Archaeological site in Japan

The Asahi Shell Midden (朝日貝塚, Asahi kaizuka) is an archaeological site consisting of a shell midden and the remains of an adjacent Jōmon period settlement located in the Asahioka neighborhood the city of Himi, Toyama Prefecture in the Hokuriku region of Japan. The midden was designated a National Historic Site of Japan in 1922.

==Overview==
During the early to middle Jōmon period (approximately 4000 to 2500 BC), sea levels were 5 to 6 m higher than at present, and the ambient temperature was also 2 C-change higher. During this period, the Hokuriku region was inhabited by the Jōmon people, many of whom lived in coastal settlements. The middens associated with such settlements contain bone, botanical material, mollusc shells, sherds, lithics, and other artifacts and ecofacts associated with the now-vanished inhabitants, and these features, provide a useful source into the diets and habits of Jōmon society. Most of the shell middens are found along the Pacific coast of Japan

The Asahi Shell midden is an unusual example of a shell midden on the Sea of Japan coastline.

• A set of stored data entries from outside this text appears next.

(** [status == nil] is excluded by the record type. *)
Definition ReactivateWorkflow (status : WorkflowStatus) (message : string) (now : Time)
    : result WorkflowStatus :=
  if (negb (ws_Phase status =p PhaseFailed) || (ws_ResumeFrom status =p PhaseNone))%bool
  then inr (NewError ErrorPrecondition "reactivate"
         "a failed workflow with a resume checkpoint is required")
  else
    let message := BoundWorkflowMessage message in
    inl {| ws_ExecutionIntentHash := ws_ExecutionIntentHash status;
           ws_ErrorCategory := None;
           ws_Phase := ws_ResumeFrom status;
           ws_ResumeFrom := ws_ResumeFrom status;
           ws_FailureReason := "";
           ws_ObservedGeneration := ws_ObservedGeneration status;
           ws_StartedAt := ws_StartedAt status;
           ws_UpdatedAt := Some now;
           ws_CompletedAt := None;
           ws_Message := message;
           ws_Conditions := ws_Conditions status;
           ws_History := trimWorkflowHistory
             (ws_History status ++
              [{| hist_Phase := ws_ResumeFrom status; hist_Time := now; hist_Message := message |}])
        |}.

(** [SetWorkflowCondition]: replace in place the first condition of the same
    (bounded) type, or append; then keep the last 32. *)
Fixpoint replace_condition (c : WorkflowCondition) (l : list WorkflowCondition)
    : option (list WorkflowCondition) :=
  match l with
  | [] => None
  | x :: rest =>
      if cond_Type x =s cond_Type c then Some (c :: rest)
      else cons x <$> replace_condition c rest
  end.

Definition bound_condition (c : WorkflowCondition) : WorkflowCondition :=
  {| cond_Type := BoundWorkflowConditionType (cond_Type c);
     cond_Status := cond_Status c;
     cond_Reason := BoundWorkflowReason (cond_Reason c);
     cond_Message := BoundWorkflowMessage (cond_Message c);
     cond_LastTransitionTime := cond_LastTransitionTime c |}.

Definition set_Conditions (status : WorkflowStatus) (l : list WorkflowCondition) : WorkflowStatus :=
  {| ws_ExecutionIntentHash := ws_ExecutionIntentHash status;
     ws_ErrorCategory := ws_ErrorCategory status;
     ws_Phase := ws_Phase status;
     ws_ResumeFrom := ws_ResumeFrom status;
     ws_FailureReason := ws_FailureReason status;
     ws_ObservedGeneration := ws_ObservedGeneration status;
     ws_StartedAt := ws_StartedAt status;
     ws_UpdatedAt := ws_UpdatedAt status;
     ws_CompletedAt := ws_CompletedAt status;
     ws_Message := ws_Message status;
     ws_Conditions := l;
     ws_History := ws_History status |}.

Definition SetWorkflowCondition (status : WorkflowStatus) (condition : WorkflowCondition)
    : WorkflowStatus :=
  let condition := bound_condition condition in
  match replace_condition condition (ws_Conditions status) with
  | Some l => set_Conditions status (trimWorkflowConditions l)
  | None => set_Conditions status (trimWorkflowConditions (ws_Conditions status ++ [condition]))
  end.

(** ** Bounds *)

Lemma shrink_to_valid_spec n value :
  exists m, m <= n /\ shrink_to_valid n value = take m value /\
    ValidString (take m value) = true /\
    (forall k, m < k <= n -> ValidString (take k value) = false).
Proof.
  induction n as [|n IH]; cbn [shrink_to_valid].
  - exists 0. rewrite take_0. repeat split; [lia|]. intros k Hk; lia.
  - destruct (ValidString (take (S n) value)) eqn:Hv.
    + exists (S n). repeat split; [lia|done|]. intros k Hk; lia.
    + destruct IH as (m & Hm & Heq & Hvm & Hmax). exists m. repeat split; [lia|done|done|].
      intros k Hk. destruct (decide (k = S n)) as [->|]; [done|]. apply Hmax; lia.
Qed.

(** Status text is cut to the byte limit without breaking UTF-8: a value
    within the limit is unchanged; a longer one becomes the longest prefix of at
    most [maxBytes] bytes that is valid UTF-8, and if the value itself is valid
    at most three bytes more than necessary are lost. *)
Theorem boundWorkflowText_spec value maxBytes :
  (String.length value <= maxBytes -> boundWorkflowText value maxBytes = value) /\
  (maxBytes < String.length value ->
     let r := bytes (boundWorkflowText value maxBytes) in
     exists m, m <= maxBytes /\ r = take m (bytes value) /\ ValidString r = true /\
       (forall k, m < k <= maxBytes -> ValidString (take k (bytes value)) = false) /\
       (ValidString (bytes value) = true -> maxBytes <= length r + 3)).
Proof.
  unfold boundWorkflowText. split; [by intros ->%Nat.leb_le|].
  intros Hlen. rewrite (proj2 (Nat.leb_gt _ _) Hlen), bytes_of_bytes.
  destruct (shrink_to_valid_spec maxBytes (bytes value)) as (m & Hm & Heq & Hv & Hmax).
  exists m. rewrite Heq. repeat split; [done|done|done|].
  intros Hvalid. rewrite <- length_bytes in Hlen. rewrite length_take.
  destruct (ValidString_cut _ (bytes value) maxBytes (le_n _) Hvalid) as (j & Hj & Hjn & Hvj); [lia|].
  destruct (decide (m < maxBytes - j)) as [Hlt|]; [|lia].
  rewrite Hmax in Hvj; [done|lia].
Qed.

Lemma boundWorkflowText_bound value n : String.length (boundWorkflowText value n) <= n.
Proof.
  unfold boundWorkflowText. destruct (Nat.leb_spec (String.length value) n); [done|].
  destruct (shrink_to_valid_spec n (bytes value)) as (m & Hm & Heq & _).
  rewrite length_of_bytes, Heq, length_take. lia.
Qed.
#[export] Hint Resolve boundWorkflowText_bound : go.
(* ===== verification/PhaseMachines.v ===== *)
(** * Phase machines of the operations

    The transition policies of the executors (internal/app: migration, pod
    migration, copy, reservation, PVC identity) and of the domain package
    (repository backup/restore), the step that validates, records and persists a
    phase change, and what no sequence of steps, failures and resumptions can
    do.  An operation is judged by its effective phase: the recorded phase, or
    the resume checkpoint while the workflow is Failed. *)

From S2P Require Import Prelude GoErrors Lifecycle.

(** [workflowResumePhase] (internal/app/validation_pvc_identity.go) *)
Definition workflowResumePhase (status : WorkflowStatus) : Phase :=
  if ws_Phase status =p PhaseFailed then ws_ResumeFrom status else ws_Phase status.

(** ** Policies *)

Definition migrationPhase (phase : Phase) : bool :=
  match phase with
  | PhasePlanned | PhaseReserving | PhaseReserved
  | PhaseFinalSyncing | PhaseFinalSynced | PhaseActivating
  | PhaseActivated | PhaseResuming | PhaseCompleted
  | PhaseAborting | PhaseAborted | PhaseRollingBack | PhaseRolledBack => true
  | _ => false
  end.

Definition migration_edges : list (Phase * list Phase) :=
  [ (PhaseNone, [PhaseAborted]);
    (PhasePlanned, [PhaseReserving; PhaseAborting; PhaseAborted]);
    (PhaseReserving, [PhaseReserved; PhaseAborting]);
    (PhaseReserved, [PhaseFinalSyncing; PhaseAborting]);
    (PhaseFinalSyncing, [PhaseFinalSynced; PhaseAborting]);
    (PhaseFinalSynced, [PhaseFinalSyncing; PhaseActivating; PhaseRollingBack; PhaseAborting]);
    (PhaseActivating, [PhaseActivated; PhaseRollingBack]);
    (PhaseActivated, [PhaseResuming; PhaseCompleted; PhaseRollingBack]);
    (PhaseResuming, [PhaseCompleted; PhaseRollingBack]);
    (PhaseCompleted, [PhaseRollingBack]);
    (PhaseRollingBack, [PhaseRolledBack]);
    (PhaseAborting, [PhaseAborted]) ].

Definition validateMigrationTransition (current next : Phase) : option err :=
  let allowed :=
    ((((current =p next) || (next =p PhaseFailed)) && migrationPhase current) ||
     contains (policy_row migration_edges current) next)%bool in
  if negb allowed then
    Some (NewError ErrorPrecondition "migration"
      (sprint ["cannot transition from "; phase_string current; " to "; phase_string next]))
  else None.

Definition podMigrationPhase (phase : Phase) : bool :=
  match phase with
  | PhasePlanned | PhaseReserving | PhaseReserved
  | PhaseWarmCopying | PhaseWarmCopied | PhasePausing | PhasePaused
  | PhaseFinalSyncing | PhaseFinalSynced | PhaseActivating
  | PhaseActivated | PhaseResuming | PhaseCompleted
  | PhaseAborting | PhaseAborted | PhaseRollingBack | PhaseRolledBack => true
  | _ => false
  end.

It is located in the southwestern part of Himi, on the Asahiyama hill which extends from the west to the east through the center of the city area. An excavation survey was conducted by Tokyo Imperial University several times since the discovery of the midden in July 1918 during the re-construction of Seido-ji, a Buddhist temple which had formerly covered most of the remains. The midden dates from the early to late Jōmon period. During a second survey in 1924, traces of at least two residences with hearths were discovered, overlapping earlier Jōmon period remains. This was highly significant as it was the first archaeological site on the Sea of Japan where a dwelling site was discovered. Jōmon pottery with a basket-weave pattern and a large jade cylindrical bead with a length of 16 cm also drew scholarly attention.

Excavations in 1926 and 1949 unearthed a total of five sets of human remains. Yayoi pottery and Sue ware have also been excavated from the upper part of the shell layer and the topsoil layer.